== Your task ==
Reproduce the entries shown below only from the line with "let '(buf', err)" down to the line with "else put b.", keeping both end lines and copying each one exactly.

[Records excerpted from a collection]
============================================================

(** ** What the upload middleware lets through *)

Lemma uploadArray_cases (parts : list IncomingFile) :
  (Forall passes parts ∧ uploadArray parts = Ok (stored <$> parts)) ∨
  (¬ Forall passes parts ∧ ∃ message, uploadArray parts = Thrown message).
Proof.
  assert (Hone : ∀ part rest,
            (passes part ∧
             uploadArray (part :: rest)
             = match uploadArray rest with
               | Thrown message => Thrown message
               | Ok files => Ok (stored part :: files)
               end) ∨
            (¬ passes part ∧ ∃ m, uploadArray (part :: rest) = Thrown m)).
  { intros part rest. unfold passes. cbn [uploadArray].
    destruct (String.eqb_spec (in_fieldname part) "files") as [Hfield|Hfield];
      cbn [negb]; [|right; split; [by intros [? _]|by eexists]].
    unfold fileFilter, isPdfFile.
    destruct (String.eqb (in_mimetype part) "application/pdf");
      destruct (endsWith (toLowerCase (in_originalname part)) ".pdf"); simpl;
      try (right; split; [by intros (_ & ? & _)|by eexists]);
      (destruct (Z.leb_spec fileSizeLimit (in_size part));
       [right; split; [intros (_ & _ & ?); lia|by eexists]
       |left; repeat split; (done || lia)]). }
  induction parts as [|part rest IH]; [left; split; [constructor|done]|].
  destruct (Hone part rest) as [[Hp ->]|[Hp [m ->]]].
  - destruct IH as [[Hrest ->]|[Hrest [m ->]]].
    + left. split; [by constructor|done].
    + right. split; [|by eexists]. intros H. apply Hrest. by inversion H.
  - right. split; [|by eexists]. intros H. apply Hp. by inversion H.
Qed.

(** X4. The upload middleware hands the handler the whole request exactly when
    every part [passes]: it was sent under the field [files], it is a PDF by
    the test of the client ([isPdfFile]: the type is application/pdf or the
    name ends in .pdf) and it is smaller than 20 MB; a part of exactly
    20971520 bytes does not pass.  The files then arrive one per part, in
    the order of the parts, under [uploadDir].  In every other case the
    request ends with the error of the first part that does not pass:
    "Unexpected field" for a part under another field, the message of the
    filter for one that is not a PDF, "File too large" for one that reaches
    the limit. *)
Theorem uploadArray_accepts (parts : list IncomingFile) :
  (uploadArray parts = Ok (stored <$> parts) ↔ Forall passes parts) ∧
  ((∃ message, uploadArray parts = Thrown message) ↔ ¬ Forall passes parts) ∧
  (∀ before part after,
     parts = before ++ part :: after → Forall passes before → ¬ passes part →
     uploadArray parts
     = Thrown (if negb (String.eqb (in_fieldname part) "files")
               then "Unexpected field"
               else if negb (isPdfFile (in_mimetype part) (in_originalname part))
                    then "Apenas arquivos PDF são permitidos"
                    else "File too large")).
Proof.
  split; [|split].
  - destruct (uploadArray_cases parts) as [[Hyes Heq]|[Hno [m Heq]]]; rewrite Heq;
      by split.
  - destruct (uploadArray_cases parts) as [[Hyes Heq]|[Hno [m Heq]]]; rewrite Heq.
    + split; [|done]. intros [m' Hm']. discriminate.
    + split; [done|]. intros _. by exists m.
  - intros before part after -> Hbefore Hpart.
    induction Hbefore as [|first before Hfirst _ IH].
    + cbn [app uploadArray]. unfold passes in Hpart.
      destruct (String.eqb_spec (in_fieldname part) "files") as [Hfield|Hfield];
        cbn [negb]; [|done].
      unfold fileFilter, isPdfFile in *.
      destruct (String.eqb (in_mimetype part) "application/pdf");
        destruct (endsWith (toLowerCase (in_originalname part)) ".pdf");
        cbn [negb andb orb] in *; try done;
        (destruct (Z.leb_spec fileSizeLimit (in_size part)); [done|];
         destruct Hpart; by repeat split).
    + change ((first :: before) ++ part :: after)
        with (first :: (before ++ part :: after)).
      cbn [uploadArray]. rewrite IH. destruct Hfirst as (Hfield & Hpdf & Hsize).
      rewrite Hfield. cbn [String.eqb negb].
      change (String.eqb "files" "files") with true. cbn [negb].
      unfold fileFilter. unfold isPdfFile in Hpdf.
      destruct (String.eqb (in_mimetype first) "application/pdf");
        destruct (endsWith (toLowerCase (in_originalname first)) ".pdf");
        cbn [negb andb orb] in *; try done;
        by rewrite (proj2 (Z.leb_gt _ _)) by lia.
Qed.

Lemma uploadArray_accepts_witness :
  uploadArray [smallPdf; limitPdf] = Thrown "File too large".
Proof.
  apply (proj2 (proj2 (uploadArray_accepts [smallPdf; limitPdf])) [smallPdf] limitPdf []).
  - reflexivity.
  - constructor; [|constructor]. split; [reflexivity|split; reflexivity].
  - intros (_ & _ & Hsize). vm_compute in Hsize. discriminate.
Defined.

============================================================

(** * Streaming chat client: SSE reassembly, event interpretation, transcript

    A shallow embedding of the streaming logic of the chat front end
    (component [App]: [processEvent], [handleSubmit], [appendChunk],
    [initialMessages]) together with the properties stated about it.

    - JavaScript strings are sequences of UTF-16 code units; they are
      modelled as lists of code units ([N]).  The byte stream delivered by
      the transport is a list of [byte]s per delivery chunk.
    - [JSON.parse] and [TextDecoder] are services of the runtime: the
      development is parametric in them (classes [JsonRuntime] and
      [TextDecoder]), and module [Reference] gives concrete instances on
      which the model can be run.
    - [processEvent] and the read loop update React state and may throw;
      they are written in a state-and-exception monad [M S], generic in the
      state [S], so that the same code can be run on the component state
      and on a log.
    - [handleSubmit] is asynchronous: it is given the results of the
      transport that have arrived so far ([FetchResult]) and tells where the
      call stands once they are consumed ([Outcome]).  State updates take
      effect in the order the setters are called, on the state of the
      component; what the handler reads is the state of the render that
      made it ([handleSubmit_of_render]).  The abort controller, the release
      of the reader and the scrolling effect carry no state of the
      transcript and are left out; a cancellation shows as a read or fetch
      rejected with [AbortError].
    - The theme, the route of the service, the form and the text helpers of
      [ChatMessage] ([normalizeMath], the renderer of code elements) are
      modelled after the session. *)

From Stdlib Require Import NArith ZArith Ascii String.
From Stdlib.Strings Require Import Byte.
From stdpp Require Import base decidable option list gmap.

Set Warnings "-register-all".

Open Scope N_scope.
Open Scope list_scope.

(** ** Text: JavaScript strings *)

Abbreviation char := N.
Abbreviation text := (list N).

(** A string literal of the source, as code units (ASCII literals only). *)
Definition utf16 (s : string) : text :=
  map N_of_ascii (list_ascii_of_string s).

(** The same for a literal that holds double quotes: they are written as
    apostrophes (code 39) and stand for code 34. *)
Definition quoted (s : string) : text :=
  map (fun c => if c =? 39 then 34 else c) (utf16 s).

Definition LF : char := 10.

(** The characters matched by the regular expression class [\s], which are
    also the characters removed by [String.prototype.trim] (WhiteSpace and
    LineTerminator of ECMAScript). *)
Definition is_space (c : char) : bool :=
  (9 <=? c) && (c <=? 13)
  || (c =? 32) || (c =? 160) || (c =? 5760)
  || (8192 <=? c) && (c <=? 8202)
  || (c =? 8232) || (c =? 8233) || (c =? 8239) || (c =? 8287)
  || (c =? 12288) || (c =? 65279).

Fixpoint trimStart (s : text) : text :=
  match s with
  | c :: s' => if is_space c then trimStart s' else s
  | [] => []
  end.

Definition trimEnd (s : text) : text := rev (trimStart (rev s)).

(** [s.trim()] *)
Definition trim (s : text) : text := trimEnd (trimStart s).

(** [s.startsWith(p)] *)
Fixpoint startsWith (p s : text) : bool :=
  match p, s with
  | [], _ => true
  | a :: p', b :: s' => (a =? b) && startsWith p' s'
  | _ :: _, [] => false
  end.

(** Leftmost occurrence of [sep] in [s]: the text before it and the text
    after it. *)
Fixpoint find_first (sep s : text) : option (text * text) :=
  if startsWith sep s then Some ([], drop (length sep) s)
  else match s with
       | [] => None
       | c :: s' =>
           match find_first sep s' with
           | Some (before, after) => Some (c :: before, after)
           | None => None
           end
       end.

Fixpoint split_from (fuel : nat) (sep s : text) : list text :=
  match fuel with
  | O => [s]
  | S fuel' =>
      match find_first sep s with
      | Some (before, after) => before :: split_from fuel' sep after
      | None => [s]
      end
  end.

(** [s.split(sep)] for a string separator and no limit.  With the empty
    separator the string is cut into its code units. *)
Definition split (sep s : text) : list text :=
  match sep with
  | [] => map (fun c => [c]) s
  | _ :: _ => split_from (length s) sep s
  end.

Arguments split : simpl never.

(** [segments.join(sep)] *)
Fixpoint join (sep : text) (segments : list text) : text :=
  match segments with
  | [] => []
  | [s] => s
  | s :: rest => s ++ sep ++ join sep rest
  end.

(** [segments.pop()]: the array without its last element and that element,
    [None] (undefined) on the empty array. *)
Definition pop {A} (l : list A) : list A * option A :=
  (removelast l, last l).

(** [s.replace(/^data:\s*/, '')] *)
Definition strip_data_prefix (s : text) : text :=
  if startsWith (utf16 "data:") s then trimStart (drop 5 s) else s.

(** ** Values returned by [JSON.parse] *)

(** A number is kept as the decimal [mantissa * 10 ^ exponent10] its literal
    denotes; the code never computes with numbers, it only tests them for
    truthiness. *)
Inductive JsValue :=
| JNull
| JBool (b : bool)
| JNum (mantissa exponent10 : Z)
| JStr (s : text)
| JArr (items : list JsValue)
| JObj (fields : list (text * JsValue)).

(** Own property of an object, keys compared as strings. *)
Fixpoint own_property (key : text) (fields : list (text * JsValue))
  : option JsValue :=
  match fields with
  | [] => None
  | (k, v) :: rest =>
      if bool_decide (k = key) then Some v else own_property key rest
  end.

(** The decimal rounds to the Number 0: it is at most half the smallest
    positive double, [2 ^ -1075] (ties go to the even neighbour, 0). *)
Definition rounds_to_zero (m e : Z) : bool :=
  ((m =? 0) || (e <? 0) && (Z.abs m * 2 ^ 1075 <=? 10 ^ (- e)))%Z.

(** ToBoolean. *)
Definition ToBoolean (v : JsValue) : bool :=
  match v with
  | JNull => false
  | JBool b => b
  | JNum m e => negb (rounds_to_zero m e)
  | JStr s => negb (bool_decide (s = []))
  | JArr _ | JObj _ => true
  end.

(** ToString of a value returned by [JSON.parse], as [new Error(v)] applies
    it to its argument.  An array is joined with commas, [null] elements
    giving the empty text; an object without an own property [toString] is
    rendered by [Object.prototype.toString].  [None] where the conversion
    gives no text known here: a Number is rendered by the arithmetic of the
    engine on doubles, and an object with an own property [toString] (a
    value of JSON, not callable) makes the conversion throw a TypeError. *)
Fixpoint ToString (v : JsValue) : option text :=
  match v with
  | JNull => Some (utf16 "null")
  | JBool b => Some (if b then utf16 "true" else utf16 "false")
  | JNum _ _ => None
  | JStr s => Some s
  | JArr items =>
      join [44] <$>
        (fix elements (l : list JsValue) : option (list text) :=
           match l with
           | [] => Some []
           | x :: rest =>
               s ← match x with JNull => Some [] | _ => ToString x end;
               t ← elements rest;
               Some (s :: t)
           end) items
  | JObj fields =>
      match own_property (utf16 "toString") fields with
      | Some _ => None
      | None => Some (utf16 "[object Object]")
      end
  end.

============================================================

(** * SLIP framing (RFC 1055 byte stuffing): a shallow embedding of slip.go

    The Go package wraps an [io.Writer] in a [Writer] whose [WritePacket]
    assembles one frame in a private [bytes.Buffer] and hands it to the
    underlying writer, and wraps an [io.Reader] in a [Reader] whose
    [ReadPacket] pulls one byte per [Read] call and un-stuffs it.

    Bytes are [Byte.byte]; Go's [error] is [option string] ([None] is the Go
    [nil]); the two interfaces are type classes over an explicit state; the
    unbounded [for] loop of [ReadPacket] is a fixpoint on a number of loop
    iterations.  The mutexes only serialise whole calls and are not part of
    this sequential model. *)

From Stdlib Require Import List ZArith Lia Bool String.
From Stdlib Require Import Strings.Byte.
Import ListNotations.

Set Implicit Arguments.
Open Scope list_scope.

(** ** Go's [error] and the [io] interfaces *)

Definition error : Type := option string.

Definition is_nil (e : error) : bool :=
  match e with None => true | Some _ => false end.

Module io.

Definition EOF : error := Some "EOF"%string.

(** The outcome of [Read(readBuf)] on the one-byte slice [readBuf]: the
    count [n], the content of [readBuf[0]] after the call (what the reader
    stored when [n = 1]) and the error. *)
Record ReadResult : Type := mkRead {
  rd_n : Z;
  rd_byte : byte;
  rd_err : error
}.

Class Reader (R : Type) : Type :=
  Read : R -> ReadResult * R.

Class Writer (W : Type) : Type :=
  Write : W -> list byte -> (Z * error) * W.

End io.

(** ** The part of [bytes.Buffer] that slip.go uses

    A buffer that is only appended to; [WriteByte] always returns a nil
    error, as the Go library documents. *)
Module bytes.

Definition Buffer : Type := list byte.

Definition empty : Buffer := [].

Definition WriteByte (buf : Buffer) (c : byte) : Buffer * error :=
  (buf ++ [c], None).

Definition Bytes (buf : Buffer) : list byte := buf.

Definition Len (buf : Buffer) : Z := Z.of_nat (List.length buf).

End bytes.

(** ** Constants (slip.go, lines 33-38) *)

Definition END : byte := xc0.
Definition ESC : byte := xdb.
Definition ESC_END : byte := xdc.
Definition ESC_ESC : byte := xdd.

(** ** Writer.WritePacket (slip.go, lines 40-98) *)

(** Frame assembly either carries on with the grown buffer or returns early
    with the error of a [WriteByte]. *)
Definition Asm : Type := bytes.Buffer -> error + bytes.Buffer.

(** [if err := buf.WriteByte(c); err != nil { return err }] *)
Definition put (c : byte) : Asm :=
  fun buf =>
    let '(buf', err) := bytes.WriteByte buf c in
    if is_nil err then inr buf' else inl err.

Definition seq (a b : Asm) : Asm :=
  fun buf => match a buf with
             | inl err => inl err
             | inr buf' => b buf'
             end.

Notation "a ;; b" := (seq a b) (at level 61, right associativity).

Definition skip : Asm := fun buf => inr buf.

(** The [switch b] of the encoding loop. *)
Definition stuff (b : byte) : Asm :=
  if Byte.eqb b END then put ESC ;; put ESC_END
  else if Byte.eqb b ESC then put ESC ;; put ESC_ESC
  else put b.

============================================================

== Answer to the problem ==
    let '(buf', err) := bytes.WriteByte buf c in
    if is_nil err then inr buf' else inl err.

Definition seq (a b : Asm) : Asm :=
  fun buf => match a buf with
             | inl err => inl err
             | inr buf' => b buf'
             end.

Notation "a ;; b" := (seq a b) (at level 61, right associativity).

Definition skip : Asm := fun buf => inr buf.

(** The [switch b] of the encoding loop. *)
Definition stuff (b : byte) : Asm :=
  if Byte.eqb b END then put ESC ;; put ESC_END
  else if Byte.eqb b ESC then put ESC ;; put ESC_ESC
  else put b.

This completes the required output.